Work to be completed:
The records appear below. Copy each one exactly.

------

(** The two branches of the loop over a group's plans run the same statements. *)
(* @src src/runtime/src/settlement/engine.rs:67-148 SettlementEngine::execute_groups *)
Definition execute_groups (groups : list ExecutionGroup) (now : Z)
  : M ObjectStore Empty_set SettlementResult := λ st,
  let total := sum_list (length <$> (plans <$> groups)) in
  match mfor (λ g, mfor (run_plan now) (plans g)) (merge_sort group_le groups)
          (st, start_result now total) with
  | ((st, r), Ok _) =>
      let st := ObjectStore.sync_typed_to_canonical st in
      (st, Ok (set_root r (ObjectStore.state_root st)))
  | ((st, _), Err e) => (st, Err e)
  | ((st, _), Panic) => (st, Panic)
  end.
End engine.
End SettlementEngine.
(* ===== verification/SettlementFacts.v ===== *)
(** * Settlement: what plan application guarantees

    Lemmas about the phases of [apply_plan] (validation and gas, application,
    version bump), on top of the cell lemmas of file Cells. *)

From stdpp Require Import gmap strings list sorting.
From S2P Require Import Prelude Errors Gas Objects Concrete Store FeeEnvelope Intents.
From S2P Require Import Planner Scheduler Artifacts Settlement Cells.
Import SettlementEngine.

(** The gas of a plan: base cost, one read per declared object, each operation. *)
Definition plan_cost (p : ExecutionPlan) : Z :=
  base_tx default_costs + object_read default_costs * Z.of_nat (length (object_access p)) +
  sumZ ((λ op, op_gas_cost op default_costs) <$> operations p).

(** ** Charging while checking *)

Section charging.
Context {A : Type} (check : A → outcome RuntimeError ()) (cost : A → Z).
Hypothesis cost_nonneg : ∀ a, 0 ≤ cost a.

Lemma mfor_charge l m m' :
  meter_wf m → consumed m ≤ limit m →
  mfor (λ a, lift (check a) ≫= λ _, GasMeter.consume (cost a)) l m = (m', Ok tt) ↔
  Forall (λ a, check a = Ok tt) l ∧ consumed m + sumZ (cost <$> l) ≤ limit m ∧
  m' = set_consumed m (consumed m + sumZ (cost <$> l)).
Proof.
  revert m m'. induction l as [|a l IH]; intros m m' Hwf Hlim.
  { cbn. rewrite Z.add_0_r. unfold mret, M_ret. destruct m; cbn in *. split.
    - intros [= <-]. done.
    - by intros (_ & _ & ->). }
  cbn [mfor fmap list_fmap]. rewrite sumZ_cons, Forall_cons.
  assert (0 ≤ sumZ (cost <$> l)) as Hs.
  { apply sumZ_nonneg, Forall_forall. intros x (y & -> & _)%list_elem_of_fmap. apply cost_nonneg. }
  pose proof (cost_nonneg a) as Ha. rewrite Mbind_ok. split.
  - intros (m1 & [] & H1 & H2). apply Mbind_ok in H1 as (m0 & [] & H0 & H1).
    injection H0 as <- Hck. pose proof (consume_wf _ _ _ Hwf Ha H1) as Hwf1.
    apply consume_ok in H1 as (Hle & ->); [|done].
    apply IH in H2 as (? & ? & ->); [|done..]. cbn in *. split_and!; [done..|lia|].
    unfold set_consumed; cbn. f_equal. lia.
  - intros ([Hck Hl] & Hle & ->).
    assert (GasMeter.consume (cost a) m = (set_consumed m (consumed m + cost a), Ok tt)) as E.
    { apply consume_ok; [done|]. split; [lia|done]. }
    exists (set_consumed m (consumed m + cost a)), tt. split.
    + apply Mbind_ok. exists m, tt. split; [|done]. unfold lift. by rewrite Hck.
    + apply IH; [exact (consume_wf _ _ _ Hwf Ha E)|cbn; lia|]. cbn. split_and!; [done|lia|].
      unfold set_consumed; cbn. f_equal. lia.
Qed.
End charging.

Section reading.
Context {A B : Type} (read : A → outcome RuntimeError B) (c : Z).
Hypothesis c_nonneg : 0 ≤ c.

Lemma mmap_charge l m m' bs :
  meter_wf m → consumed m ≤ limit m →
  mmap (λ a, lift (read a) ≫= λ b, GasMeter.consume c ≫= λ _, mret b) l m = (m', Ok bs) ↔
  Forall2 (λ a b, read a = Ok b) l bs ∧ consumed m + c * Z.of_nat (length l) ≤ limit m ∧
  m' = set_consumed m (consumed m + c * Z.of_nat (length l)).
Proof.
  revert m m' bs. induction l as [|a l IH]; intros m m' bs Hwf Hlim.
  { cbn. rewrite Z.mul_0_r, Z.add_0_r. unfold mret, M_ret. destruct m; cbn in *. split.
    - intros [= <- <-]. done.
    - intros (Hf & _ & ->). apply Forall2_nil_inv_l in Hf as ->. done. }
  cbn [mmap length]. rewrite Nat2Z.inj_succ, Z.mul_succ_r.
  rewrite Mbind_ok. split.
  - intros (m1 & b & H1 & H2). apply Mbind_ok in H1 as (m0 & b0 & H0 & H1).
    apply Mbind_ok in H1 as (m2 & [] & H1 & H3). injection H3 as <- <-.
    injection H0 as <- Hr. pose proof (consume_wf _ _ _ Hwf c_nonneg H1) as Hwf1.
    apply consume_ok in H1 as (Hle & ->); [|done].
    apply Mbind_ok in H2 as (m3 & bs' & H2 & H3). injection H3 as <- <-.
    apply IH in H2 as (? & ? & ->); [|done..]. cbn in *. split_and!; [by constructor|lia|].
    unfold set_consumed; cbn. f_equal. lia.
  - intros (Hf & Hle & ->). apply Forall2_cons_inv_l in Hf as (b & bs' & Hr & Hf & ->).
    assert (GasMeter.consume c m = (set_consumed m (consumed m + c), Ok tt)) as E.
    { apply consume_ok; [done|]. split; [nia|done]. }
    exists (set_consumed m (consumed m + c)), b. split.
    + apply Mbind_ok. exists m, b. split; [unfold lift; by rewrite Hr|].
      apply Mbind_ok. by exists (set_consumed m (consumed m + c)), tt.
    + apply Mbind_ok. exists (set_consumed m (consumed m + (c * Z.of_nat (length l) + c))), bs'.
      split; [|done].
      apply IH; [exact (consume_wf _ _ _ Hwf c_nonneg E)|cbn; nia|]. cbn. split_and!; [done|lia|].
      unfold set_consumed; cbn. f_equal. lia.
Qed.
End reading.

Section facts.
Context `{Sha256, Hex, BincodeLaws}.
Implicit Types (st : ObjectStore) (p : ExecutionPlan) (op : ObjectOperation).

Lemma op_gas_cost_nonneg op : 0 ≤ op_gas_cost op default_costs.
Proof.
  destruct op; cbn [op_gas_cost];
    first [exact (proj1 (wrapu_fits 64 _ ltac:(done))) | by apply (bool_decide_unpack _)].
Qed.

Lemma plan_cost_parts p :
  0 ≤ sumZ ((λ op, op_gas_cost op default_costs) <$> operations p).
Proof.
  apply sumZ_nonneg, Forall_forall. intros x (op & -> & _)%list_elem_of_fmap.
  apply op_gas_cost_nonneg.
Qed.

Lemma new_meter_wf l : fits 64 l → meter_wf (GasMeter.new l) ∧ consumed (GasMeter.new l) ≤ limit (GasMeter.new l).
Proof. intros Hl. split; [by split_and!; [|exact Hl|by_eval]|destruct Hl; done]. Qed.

------

Result of this task:
(** The two branches of the loop over a group's plans run the same statements. *)
(* @src src/runtime/src/settlement/engine.rs:67-148 SettlementEngine::execute_groups *)
Definition execute_groups (groups : list ExecutionGroup) (now : Z)
  : M ObjectStore Empty_set SettlementResult := λ st,
  let total := sum_list (length <$> (plans <$> groups)) in
  match mfor (λ g, mfor (run_plan now) (plans g)) (merge_sort group_le groups)
          (st, start_result now total) with
  | ((st, r), Ok _) =>
      let st := ObjectStore.sync_typed_to_canonical st in
      (st, Ok (set_root r (ObjectStore.state_root st)))
  | ((st, _), Err e) => (st, Err e)
  | ((st, _), Panic) => (st, Panic)
  end.
End engine.
End SettlementEngine.
(* ===== verification/SettlementFacts.v ===== *)
(** * Settlement: what plan application guarantees

    Lemmas about the phases of [apply_plan] (validation and gas, application,
    version bump), on top of the cell lemmas of file Cells. *)

From stdpp Require Import gmap strings list sorting.
From S2P Require Import Prelude Errors Gas Objects Concrete Store FeeEnvelope Intents.
From S2P Require Import Planner Scheduler Artifacts Settlement Cells.
Import SettlementEngine.

(** The gas of a plan: base cost, one read per declared object, each operation. *)
Definition plan_cost (p : ExecutionPlan) : Z :=
  base_tx default_costs + object_read default_costs * Z.of_nat (length (object_access p)) +
  sumZ ((λ op, op_gas_cost op default_costs) <$> operations p).

(** ** Charging while checking *)

Section charging.
Context {A : Type} (check : A → outcome RuntimeError ()) (cost : A → Z).
Hypothesis cost_nonneg : ∀ a, 0 ≤ cost a.

Lemma mfor_charge l m m' :
  meter_wf m → consumed m ≤ limit m →
  mfor (λ a, lift (check a) ≫= λ _, GasMeter.consume (cost a)) l m = (m', Ok tt) ↔
  Forall (λ a, check a = Ok tt) l ∧ consumed m + sumZ (cost <$> l) ≤ limit m ∧
  m' = set_consumed m (consumed m + sumZ (cost <$> l)).
Proof.
  revert m m'. induction l as [|a l IH]; intros m m' Hwf Hlim.
  { cbn. rewrite Z.add_0_r. unfold mret, M_ret. destruct m; cbn in *. split.
    - intros [= <-]. done.
    - by intros (_ & _ & ->). }
  cbn [mfor fmap list_fmap]. rewrite sumZ_cons, Forall_cons.
  assert (0 ≤ sumZ (cost <$> l)) as Hs.
  { apply sumZ_nonneg, Forall_forall. intros x (y & -> & _)%list_elem_of_fmap. apply cost_nonneg. }
  pose proof (cost_nonneg a) as Ha. rewrite Mbind_ok. split.
  - intros (m1 & [] & H1 & H2). apply Mbind_ok in H1 as (m0 & [] & H0 & H1).
    injection H0 as <- Hck. pose proof (consume_wf _ _ _ Hwf Ha H1) as Hwf1.
    apply consume_ok in H1 as (Hle & ->); [|done].
    apply IH in H2 as (? & ? & ->); [|done..]. cbn in *. split_and!; [done..|lia|].
    unfold set_consumed; cbn. f_equal. lia.
  - intros ([Hck Hl] & Hle & ->).
    assert (GasMeter.consume (cost a) m = (set_consumed m (consumed m + cost a), Ok tt)) as E.
    { apply consume_ok; [done|]. split; [lia|done]. }
    exists (set_consumed m (consumed m + cost a)), tt. split.
    + apply Mbind_ok. exists m, tt. split; [|done]. unfold lift. by rewrite Hck.
    + apply IH; [exact (consume_wf _ _ _ Hwf Ha E)|cbn; lia|]. cbn. split_and!; [done|lia|].
      unfold set_consumed; cbn. f_equal. lia.
Qed.
End charging.

Section reading.
Context {A B : Type} (read : A → outcome RuntimeError B) (c : Z).
Hypothesis c_nonneg : 0 ≤ c.

Lemma mmap_charge l m m' bs :
  meter_wf m → consumed m ≤ limit m →
  mmap (λ a, lift (read a) ≫= λ b, GasMeter.consume c ≫= λ _, mret b) l m = (m', Ok bs) ↔
  Forall2 (λ a b, read a = Ok b) l bs ∧ consumed m + c * Z.of_nat (length l) ≤ limit m ∧
  m' = set_consumed m (consumed m + c * Z.of_nat (length l)).
Proof.
  revert m m' bs. induction l as [|a l IH]; intros m m' bs Hwf Hlim.
  { cbn. rewrite Z.mul_0_r, Z.add_0_r. unfold mret, M_ret. destruct m; cbn in *. split.
    - intros [= <- <-]. done.
    - intros (Hf & _ & ->). apply Forall2_nil_inv_l in Hf as ->. done. }
  cbn [mmap length]. rewrite Nat2Z.inj_succ, Z.mul_succ_r.
  rewrite Mbind_ok. split.
  - intros (m1 & b & H1 & H2). apply Mbind_ok in H1 as (m0 & b0 & H0 & H1).
    apply Mbind_ok in H1 as (m2 & [] & H1 & H3). injection H3 as <- <-.
    injection H0 as <- Hr. pose proof (consume_wf _ _ _ Hwf c_nonneg H1) as Hwf1.
    apply consume_ok in H1 as (Hle & ->); [|done].
    apply Mbind_ok in H2 as (m3 & bs' & H2 & H3). injection H3 as <- <-.
    apply IH in H2 as (? & ? & ->); [|done..]. cbn in *. split_and!; [by constructor|lia|].
    unfold set_consumed; cbn. f_equal. lia.
  - intros (Hf & Hle & ->). apply Forall2_cons_inv_l in Hf as (b & bs' & Hr & Hf & ->).
    assert (GasMeter.consume c m = (set_consumed m (consumed m + c), Ok tt)) as E.
    { apply consume_ok; [done|]. split; [nia|done]. }
    exists (set_consumed m (consumed m + c)), b. split.
    + apply Mbind_ok. exists m, b. split; [unfold lift; by rewrite Hr|].
      apply Mbind_ok. by exists (set_consumed m (consumed m + c)), tt.
    + apply Mbind_ok. exists (set_consumed m (consumed m + (c * Z.of_nat (length l) + c))), bs'.
      split; [|done].
      apply IH; [exact (consume_wf _ _ _ Hwf c_nonneg E)|cbn; nia|]. cbn. split_and!; [done|lia|].
      unfold set_consumed; cbn. f_equal. lia.
Qed.
End reading.

Section facts.
Context `{Sha256, Hex, BincodeLaws}.
Implicit Types (st : ObjectStore) (p : ExecutionPlan) (op : ObjectOperation).

Lemma op_gas_cost_nonneg op : 0 ≤ op_gas_cost op default_costs.
Proof.
  destruct op; cbn [op_gas_cost];
    first [exact (proj1 (wrapu_fits 64 _ ltac:(done))) | by apply (bool_decide_unpack _)].
Qed.

Lemma plan_cost_parts p :
  0 ≤ sumZ ((λ op, op_gas_cost op default_costs) <$> operations p).
Proof.
  apply sumZ_nonneg, Forall_forall. intros x (op & -> & _)%list_elem_of_fmap.
  apply op_gas_cost_nonneg.
Qed.

Lemma new_meter_wf l : fits 64 l → meter_wf (GasMeter.new l) ∧ consumed (GasMeter.new l) ≤ limit (GasMeter.new l).
Proof. intros Hl. split; [by split_and!; [|exact Hl|by_eval]|destruct Hl; done]. Qed.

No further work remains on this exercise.